• _Description of the task_: Within the entries below, how many lines carry the word "sequence"? State the number and stop.

(Stored data entries)
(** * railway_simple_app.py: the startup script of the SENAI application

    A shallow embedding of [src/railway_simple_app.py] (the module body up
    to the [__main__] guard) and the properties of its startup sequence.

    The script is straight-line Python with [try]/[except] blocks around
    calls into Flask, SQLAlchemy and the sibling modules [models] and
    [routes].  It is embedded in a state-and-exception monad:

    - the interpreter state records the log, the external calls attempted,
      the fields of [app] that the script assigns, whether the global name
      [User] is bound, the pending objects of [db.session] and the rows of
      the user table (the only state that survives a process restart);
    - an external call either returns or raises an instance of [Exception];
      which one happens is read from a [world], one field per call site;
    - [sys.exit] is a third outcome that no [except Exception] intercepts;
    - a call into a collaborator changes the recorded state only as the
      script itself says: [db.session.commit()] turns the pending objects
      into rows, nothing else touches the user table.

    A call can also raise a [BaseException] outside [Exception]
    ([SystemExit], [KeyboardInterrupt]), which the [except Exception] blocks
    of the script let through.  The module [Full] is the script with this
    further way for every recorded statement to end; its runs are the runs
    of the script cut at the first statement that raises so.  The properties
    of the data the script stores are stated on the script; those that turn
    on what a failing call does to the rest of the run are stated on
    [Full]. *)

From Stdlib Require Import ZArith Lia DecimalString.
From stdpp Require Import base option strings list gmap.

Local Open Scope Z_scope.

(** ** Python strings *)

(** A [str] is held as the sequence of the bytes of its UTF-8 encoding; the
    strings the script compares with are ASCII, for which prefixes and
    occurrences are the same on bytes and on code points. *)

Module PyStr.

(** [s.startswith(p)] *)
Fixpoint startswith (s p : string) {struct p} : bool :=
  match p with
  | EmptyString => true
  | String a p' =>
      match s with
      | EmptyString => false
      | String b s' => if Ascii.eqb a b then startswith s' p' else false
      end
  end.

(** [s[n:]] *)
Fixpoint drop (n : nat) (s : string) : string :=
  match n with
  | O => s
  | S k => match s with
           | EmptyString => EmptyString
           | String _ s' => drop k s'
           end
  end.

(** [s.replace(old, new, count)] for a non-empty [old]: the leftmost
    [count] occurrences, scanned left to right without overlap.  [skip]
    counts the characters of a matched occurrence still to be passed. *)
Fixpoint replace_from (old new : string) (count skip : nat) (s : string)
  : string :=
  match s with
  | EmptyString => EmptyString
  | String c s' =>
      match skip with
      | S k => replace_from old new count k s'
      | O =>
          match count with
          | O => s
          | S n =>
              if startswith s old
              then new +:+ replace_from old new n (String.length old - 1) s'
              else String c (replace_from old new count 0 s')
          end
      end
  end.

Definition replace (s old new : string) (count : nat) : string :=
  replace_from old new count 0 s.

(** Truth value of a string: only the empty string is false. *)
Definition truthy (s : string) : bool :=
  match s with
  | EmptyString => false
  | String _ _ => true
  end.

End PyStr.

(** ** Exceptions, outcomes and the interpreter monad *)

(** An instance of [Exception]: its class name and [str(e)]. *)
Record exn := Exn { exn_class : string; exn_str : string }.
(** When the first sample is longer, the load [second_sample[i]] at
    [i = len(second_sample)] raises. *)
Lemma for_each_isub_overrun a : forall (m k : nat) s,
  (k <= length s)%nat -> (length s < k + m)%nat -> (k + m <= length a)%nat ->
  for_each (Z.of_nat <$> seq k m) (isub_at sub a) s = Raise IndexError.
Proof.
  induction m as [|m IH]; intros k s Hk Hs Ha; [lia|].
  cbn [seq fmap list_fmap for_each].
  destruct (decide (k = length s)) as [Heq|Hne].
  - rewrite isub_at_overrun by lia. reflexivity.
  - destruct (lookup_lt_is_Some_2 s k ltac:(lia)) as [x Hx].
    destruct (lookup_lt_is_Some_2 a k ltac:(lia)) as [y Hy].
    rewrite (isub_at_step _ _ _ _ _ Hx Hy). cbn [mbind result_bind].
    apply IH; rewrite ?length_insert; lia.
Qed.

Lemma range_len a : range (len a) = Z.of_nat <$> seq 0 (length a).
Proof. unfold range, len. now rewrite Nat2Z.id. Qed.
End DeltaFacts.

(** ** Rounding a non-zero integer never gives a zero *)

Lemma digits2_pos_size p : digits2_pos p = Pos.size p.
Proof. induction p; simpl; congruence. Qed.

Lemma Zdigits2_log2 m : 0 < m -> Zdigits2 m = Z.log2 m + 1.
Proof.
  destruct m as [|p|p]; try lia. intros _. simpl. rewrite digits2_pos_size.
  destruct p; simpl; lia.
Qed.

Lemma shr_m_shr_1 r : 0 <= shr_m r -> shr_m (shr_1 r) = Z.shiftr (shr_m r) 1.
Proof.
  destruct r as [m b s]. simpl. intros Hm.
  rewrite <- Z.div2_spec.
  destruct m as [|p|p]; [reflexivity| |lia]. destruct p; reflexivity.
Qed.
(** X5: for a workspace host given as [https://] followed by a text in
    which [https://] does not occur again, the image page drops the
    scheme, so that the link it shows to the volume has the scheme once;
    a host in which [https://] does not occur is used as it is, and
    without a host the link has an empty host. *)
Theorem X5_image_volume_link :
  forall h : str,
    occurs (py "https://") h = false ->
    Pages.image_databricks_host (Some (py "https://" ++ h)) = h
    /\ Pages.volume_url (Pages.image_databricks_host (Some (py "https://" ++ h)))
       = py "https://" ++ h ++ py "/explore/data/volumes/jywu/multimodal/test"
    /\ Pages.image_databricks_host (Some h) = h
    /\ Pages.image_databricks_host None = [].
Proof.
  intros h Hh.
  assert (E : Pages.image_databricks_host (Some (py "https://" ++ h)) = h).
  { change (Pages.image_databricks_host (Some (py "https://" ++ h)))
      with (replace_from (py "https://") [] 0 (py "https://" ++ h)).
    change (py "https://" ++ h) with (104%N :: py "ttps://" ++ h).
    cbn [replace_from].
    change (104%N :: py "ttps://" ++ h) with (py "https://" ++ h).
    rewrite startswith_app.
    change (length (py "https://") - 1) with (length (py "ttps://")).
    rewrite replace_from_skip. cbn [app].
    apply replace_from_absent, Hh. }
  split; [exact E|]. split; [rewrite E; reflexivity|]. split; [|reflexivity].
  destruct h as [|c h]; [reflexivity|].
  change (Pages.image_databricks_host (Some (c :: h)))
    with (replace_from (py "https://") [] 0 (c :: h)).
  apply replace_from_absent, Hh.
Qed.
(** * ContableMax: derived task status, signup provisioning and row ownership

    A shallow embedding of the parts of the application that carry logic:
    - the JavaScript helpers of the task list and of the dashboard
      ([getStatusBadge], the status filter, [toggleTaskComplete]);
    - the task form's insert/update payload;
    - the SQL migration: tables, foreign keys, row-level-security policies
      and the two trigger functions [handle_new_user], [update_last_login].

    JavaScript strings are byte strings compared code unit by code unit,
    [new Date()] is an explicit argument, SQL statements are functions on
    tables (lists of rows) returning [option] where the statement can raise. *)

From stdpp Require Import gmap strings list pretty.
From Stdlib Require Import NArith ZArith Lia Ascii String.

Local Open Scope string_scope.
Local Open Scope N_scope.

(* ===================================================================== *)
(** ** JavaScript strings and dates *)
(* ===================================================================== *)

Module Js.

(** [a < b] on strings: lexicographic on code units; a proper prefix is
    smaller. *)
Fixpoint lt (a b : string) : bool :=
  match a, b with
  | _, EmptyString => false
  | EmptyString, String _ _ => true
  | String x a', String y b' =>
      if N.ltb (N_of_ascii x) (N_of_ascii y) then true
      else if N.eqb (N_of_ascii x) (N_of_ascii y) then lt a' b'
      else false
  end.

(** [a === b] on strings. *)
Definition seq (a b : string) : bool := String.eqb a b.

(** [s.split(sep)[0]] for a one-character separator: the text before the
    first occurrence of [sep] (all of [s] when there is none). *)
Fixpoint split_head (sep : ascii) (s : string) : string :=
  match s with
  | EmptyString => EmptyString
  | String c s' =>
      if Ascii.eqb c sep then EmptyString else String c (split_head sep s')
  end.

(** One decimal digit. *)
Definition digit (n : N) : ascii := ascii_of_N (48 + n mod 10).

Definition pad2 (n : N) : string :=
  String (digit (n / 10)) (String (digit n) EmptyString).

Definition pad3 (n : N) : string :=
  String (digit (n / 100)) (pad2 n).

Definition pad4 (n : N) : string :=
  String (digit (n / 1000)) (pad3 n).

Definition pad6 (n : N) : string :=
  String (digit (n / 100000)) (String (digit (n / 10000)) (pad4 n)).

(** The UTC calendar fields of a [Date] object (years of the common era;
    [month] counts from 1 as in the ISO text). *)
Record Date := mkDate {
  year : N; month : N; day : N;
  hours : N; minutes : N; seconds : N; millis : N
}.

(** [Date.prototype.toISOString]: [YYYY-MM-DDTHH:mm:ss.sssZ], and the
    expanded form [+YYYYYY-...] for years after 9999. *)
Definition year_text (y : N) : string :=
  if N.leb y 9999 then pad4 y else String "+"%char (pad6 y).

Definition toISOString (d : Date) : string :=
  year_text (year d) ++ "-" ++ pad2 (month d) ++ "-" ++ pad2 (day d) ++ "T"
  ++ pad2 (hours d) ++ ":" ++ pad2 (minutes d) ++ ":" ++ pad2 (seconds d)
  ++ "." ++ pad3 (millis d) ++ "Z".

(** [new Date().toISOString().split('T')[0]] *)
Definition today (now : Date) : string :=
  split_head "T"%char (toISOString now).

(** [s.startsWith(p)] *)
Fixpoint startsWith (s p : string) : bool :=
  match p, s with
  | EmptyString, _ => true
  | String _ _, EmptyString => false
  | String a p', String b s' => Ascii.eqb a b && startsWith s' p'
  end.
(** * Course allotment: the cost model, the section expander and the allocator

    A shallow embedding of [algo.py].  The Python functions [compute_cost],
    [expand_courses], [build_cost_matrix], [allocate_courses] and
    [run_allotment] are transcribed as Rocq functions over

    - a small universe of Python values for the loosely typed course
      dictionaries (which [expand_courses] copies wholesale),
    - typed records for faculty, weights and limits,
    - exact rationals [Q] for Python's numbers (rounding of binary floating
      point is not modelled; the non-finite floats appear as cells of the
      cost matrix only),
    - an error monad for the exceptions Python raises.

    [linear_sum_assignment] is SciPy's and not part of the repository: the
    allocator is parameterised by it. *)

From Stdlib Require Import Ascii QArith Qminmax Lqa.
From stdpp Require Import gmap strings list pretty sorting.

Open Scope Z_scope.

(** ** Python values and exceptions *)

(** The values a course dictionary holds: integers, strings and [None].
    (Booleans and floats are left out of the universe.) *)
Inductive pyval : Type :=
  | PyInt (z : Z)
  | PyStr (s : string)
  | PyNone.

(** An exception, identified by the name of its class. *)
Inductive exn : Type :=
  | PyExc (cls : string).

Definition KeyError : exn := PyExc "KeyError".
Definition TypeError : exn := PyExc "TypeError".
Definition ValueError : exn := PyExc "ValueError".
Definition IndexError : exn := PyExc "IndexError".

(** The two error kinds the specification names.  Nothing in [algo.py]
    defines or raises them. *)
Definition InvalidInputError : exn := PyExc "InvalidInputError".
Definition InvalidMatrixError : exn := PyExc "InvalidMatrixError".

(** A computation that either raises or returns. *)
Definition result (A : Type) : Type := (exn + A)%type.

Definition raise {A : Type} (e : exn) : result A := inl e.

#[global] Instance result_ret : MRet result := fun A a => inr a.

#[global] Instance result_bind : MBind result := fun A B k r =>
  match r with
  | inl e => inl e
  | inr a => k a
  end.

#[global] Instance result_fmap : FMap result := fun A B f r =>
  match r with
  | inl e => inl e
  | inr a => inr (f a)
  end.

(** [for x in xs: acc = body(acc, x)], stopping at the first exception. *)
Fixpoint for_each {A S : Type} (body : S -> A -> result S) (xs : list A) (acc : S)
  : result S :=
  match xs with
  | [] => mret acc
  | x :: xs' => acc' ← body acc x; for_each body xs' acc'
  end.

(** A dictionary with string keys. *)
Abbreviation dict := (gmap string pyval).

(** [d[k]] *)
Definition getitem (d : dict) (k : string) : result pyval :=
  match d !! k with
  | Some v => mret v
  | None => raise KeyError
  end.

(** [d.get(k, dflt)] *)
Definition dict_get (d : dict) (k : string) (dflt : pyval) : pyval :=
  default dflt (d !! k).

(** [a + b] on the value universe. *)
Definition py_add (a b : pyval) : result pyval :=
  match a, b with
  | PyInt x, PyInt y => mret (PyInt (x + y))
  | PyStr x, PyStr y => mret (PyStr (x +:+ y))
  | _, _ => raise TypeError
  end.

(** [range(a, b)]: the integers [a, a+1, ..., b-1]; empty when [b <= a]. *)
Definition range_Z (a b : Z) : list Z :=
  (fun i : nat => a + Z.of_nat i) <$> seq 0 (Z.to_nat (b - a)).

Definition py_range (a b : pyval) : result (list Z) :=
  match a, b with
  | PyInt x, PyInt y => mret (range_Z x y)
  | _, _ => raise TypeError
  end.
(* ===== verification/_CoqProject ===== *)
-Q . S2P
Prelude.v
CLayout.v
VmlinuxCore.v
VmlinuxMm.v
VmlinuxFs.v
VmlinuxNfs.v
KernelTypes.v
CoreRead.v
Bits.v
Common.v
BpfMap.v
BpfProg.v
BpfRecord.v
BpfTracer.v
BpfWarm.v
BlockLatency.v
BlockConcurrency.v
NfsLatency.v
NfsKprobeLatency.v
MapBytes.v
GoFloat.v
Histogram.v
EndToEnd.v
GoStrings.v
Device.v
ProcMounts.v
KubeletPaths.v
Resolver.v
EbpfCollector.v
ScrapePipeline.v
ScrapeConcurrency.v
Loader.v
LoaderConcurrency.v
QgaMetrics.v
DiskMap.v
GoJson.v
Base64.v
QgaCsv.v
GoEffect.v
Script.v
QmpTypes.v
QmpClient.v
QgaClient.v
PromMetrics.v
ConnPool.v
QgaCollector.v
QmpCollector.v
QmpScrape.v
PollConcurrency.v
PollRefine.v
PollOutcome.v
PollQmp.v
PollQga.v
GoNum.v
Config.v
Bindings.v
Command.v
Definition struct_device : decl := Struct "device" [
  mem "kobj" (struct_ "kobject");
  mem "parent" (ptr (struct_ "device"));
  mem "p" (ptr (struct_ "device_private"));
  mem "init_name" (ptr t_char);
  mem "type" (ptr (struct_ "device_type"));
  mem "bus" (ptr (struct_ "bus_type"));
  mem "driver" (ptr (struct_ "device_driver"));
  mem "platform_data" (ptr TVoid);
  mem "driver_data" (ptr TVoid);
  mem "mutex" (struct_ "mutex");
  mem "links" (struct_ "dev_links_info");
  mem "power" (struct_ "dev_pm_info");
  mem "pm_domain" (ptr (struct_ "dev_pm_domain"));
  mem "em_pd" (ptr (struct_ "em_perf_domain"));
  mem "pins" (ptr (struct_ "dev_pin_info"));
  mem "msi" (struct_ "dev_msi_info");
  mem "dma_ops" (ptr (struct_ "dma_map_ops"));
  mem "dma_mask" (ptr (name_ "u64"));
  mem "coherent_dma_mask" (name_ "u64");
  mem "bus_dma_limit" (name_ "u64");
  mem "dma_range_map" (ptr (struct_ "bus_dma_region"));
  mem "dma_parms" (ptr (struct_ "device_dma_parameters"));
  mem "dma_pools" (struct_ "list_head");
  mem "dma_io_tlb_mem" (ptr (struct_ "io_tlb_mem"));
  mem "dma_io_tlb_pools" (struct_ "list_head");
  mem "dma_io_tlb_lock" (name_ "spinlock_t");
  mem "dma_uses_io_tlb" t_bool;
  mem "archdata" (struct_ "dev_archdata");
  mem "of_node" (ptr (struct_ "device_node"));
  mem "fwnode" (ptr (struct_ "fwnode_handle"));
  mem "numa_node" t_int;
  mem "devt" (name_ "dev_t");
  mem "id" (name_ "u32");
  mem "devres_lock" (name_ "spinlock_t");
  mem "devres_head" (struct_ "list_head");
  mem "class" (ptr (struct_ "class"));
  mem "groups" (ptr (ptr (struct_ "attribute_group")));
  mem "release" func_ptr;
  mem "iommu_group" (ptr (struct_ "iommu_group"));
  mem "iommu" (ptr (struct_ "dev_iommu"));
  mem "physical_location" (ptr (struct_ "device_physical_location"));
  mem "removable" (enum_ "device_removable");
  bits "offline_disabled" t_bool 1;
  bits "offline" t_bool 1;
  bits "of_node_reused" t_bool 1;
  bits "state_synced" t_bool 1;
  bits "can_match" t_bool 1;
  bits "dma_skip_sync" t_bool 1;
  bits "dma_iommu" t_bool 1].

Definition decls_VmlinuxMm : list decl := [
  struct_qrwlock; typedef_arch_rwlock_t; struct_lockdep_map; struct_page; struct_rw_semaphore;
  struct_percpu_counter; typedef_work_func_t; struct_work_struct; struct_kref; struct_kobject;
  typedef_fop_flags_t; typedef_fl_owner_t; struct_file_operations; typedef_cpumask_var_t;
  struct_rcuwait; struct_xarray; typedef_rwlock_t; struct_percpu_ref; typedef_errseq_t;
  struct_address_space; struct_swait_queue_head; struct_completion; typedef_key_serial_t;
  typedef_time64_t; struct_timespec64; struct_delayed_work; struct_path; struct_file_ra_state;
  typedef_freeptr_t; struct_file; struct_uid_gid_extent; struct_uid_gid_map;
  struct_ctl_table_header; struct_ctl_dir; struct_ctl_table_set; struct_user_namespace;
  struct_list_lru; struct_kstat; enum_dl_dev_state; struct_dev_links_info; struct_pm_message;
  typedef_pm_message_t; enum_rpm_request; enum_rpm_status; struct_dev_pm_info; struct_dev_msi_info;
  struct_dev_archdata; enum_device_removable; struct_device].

• _Expected answer_: 2